Exercise –
Each line below must be transcribed with no word changed.

*** Opening Dataset ***

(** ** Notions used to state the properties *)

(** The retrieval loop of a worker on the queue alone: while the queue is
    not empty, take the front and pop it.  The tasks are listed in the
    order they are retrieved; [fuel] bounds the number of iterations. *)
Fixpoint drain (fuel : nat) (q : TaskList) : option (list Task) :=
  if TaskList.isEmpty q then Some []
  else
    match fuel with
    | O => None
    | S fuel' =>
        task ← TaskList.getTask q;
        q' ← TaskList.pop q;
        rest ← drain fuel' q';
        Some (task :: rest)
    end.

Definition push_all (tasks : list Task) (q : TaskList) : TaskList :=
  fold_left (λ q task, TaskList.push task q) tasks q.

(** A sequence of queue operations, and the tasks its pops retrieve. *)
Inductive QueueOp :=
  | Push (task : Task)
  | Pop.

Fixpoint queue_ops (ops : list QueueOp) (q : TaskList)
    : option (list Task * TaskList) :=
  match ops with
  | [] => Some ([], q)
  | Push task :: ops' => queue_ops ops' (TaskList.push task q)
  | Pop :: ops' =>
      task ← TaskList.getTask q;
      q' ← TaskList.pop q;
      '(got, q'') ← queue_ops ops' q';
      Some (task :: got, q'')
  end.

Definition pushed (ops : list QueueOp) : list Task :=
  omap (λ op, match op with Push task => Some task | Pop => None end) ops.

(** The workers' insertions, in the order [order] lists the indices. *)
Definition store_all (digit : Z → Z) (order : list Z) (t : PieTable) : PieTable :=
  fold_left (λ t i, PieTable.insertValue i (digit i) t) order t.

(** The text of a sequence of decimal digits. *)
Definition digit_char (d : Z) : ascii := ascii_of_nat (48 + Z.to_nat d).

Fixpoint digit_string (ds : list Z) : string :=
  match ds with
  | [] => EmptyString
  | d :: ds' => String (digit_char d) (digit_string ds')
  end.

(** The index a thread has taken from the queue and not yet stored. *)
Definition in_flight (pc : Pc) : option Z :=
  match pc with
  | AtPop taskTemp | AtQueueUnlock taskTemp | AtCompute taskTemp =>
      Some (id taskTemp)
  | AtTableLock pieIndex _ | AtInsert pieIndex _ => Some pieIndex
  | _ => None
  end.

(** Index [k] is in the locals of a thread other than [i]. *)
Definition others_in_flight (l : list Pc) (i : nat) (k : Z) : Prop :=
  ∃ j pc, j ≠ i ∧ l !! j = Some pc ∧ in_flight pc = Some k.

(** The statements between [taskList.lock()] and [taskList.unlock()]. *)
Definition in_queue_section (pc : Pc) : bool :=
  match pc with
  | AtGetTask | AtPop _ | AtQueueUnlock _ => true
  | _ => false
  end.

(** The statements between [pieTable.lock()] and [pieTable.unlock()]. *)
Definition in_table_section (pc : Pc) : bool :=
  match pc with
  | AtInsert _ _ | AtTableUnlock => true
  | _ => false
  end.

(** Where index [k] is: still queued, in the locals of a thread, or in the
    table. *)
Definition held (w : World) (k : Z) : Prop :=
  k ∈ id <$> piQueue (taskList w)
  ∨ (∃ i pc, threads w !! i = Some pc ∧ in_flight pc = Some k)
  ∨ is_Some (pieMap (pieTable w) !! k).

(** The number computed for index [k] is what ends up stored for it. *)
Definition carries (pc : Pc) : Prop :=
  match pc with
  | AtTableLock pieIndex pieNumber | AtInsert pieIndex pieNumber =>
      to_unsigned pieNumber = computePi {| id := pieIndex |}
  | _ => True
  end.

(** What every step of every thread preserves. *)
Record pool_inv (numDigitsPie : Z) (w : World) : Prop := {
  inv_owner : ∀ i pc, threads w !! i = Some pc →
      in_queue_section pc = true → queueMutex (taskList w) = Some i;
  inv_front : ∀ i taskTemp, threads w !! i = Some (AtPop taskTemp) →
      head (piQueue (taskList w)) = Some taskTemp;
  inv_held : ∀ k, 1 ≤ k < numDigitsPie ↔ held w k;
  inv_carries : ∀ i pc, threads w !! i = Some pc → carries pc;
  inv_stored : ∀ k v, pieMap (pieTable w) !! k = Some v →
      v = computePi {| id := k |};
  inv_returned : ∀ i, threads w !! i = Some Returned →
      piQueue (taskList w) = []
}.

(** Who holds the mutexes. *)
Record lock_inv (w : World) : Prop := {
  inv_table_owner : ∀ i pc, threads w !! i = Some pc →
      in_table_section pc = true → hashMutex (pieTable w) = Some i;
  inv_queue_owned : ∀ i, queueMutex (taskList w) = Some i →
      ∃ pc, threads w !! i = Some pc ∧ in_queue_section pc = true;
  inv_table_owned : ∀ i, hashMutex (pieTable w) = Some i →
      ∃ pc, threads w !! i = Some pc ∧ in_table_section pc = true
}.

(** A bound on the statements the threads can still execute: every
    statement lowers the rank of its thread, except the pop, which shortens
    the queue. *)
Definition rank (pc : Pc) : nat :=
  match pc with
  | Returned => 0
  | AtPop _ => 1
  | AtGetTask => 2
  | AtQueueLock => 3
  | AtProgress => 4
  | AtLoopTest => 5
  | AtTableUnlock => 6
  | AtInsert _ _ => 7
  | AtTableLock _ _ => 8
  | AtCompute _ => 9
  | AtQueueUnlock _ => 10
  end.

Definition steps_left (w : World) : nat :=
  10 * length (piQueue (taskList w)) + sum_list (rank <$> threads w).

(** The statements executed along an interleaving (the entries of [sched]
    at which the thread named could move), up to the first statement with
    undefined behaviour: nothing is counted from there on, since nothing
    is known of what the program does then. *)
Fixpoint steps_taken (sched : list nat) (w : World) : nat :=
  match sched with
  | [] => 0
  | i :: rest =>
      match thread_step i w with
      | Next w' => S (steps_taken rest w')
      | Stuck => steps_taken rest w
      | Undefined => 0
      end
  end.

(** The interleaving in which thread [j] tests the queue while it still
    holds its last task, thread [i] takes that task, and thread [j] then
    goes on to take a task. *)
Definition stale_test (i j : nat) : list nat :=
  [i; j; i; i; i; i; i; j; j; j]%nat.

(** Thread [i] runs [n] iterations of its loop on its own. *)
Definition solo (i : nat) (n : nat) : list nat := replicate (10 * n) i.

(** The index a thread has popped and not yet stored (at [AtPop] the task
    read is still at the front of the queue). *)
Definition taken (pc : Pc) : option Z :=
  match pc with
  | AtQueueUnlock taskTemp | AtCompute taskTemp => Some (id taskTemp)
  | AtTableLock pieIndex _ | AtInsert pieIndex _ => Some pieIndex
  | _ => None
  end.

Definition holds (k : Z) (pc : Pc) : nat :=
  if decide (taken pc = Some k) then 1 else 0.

*** Closing Dataset ***

Output of the exercise –
(** ** Notions used to state the properties *)

(** The retrieval loop of a worker on the queue alone: while the queue is
    not empty, take the front and pop it.  The tasks are listed in the
    order they are retrieved; [fuel] bounds the number of iterations. *)
Fixpoint drain (fuel : nat) (q : TaskList) : option (list Task) :=
  if TaskList.isEmpty q then Some []
  else
    match fuel with
    | O => None
    | S fuel' =>
        task ← TaskList.getTask q;
        q' ← TaskList.pop q;
        rest ← drain fuel' q';
        Some (task :: rest)
    end.

Definition push_all (tasks : list Task) (q : TaskList) : TaskList :=
  fold_left (λ q task, TaskList.push task q) tasks q.

(** A sequence of queue operations, and the tasks its pops retrieve. *)
Inductive QueueOp :=
  | Push (task : Task)
  | Pop.

Fixpoint queue_ops (ops : list QueueOp) (q : TaskList)
    : option (list Task * TaskList) :=
  match ops with
  | [] => Some ([], q)
  | Push task :: ops' => queue_ops ops' (TaskList.push task q)
  | Pop :: ops' =>
      task ← TaskList.getTask q;
      q' ← TaskList.pop q;
      '(got, q'') ← queue_ops ops' q';
      Some (task :: got, q'')
  end.

Definition pushed (ops : list QueueOp) : list Task :=
  omap (λ op, match op with Push task => Some task | Pop => None end) ops.

(** The workers' insertions, in the order [order] lists the indices. *)
Definition store_all (digit : Z → Z) (order : list Z) (t : PieTable) : PieTable :=
  fold_left (λ t i, PieTable.insertValue i (digit i) t) order t.

(** The text of a sequence of decimal digits. *)
Definition digit_char (d : Z) : ascii := ascii_of_nat (48 + Z.to_nat d).

Fixpoint digit_string (ds : list Z) : string :=
  match ds with
  | [] => EmptyString
  | d :: ds' => String (digit_char d) (digit_string ds')
  end.

(** The index a thread has taken from the queue and not yet stored. *)
Definition in_flight (pc : Pc) : option Z :=
  match pc with
  | AtPop taskTemp | AtQueueUnlock taskTemp | AtCompute taskTemp =>
      Some (id taskTemp)
  | AtTableLock pieIndex _ | AtInsert pieIndex _ => Some pieIndex
  | _ => None
  end.

(** Index [k] is in the locals of a thread other than [i]. *)
Definition others_in_flight (l : list Pc) (i : nat) (k : Z) : Prop :=
  ∃ j pc, j ≠ i ∧ l !! j = Some pc ∧ in_flight pc = Some k.

(** The statements between [taskList.lock()] and [taskList.unlock()]. *)
Definition in_queue_section (pc : Pc) : bool :=
  match pc with
  | AtGetTask | AtPop _ | AtQueueUnlock _ => true
  | _ => false
  end.

(** The statements between [pieTable.lock()] and [pieTable.unlock()]. *)
Definition in_table_section (pc : Pc) : bool :=
  match pc with
  | AtInsert _ _ | AtTableUnlock => true
  | _ => false
  end.

(** Where index [k] is: still queued, in the locals of a thread, or in the
    table. *)
Definition held (w : World) (k : Z) : Prop :=
  k ∈ id <$> piQueue (taskList w)
  ∨ (∃ i pc, threads w !! i = Some pc ∧ in_flight pc = Some k)
  ∨ is_Some (pieMap (pieTable w) !! k).

(** The number computed for index [k] is what ends up stored for it. *)
Definition carries (pc : Pc) : Prop :=
  match pc with
  | AtTableLock pieIndex pieNumber | AtInsert pieIndex pieNumber =>
      to_unsigned pieNumber = computePi {| id := pieIndex |}
  | _ => True
  end.

(** What every step of every thread preserves. *)
Record pool_inv (numDigitsPie : Z) (w : World) : Prop := {
  inv_owner : ∀ i pc, threads w !! i = Some pc →
      in_queue_section pc = true → queueMutex (taskList w) = Some i;
  inv_front : ∀ i taskTemp, threads w !! i = Some (AtPop taskTemp) →
      head (piQueue (taskList w)) = Some taskTemp;
  inv_held : ∀ k, 1 ≤ k < numDigitsPie ↔ held w k;
  inv_carries : ∀ i pc, threads w !! i = Some pc → carries pc;
  inv_stored : ∀ k v, pieMap (pieTable w) !! k = Some v →
      v = computePi {| id := k |};
  inv_returned : ∀ i, threads w !! i = Some Returned →
      piQueue (taskList w) = []
}.

(** Who holds the mutexes. *)
Record lock_inv (w : World) : Prop := {
  inv_table_owner : ∀ i pc, threads w !! i = Some pc →
      in_table_section pc = true → hashMutex (pieTable w) = Some i;
  inv_queue_owned : ∀ i, queueMutex (taskList w) = Some i →
      ∃ pc, threads w !! i = Some pc ∧ in_queue_section pc = true;
  inv_table_owned : ∀ i, hashMutex (pieTable w) = Some i →
      ∃ pc, threads w !! i = Some pc ∧ in_table_section pc = true
}.

(** A bound on the statements the threads can still execute: every
    statement lowers the rank of its thread, except the pop, which shortens
    the queue. *)
Definition rank (pc : Pc) : nat :=
  match pc with
  | Returned => 0
  | AtPop _ => 1
  | AtGetTask => 2
  | AtQueueLock => 3
  | AtProgress => 4
  | AtLoopTest => 5
  | AtTableUnlock => 6
  | AtInsert _ _ => 7
  | AtTableLock _ _ => 8
  | AtCompute _ => 9
  | AtQueueUnlock _ => 10
  end.

Definition steps_left (w : World) : nat :=
  10 * length (piQueue (taskList w)) + sum_list (rank <$> threads w).

(** The statements executed along an interleaving (the entries of [sched]
    at which the thread named could move), up to the first statement with
    undefined behaviour: nothing is counted from there on, since nothing
    is known of what the program does then. *)
Fixpoint steps_taken (sched : list nat) (w : World) : nat :=
  match sched with
  | [] => 0
  | i :: rest =>
      match thread_step i w with
      | Next w' => S (steps_taken rest w')
      | Stuck => steps_taken rest w
      | Undefined => 0
      end
  end.

(** The interleaving in which thread [j] tests the queue while it still
    holds its last task, thread [i] takes that task, and thread [j] then
    goes on to take a task. *)
Definition stale_test (i j : nat) : list nat :=
  [i; j; i; i; i; i; i; j; j; j]%nat.

(** Thread [i] runs [n] iterations of its loop on its own. *)
Definition solo (i : nat) (n : nat) : list nat := replicate (10 * n) i.

(** The index a thread has popped and not yet stored (at [AtPop] the task
    read is still at the front of the queue). *)
Definition taken (pc : Pc) : option Z :=
  match pc with
  | AtQueueUnlock taskTemp | AtCompute taskTemp => Some (id taskTemp)
  | AtTableLock pieIndex _ | AtInsert pieIndex _ => Some pieIndex
  | _ => None
  end.

Definition holds (k : Z) (pc : Pc) : nat :=
  if decide (taken pc = Some k) then 1 else 0.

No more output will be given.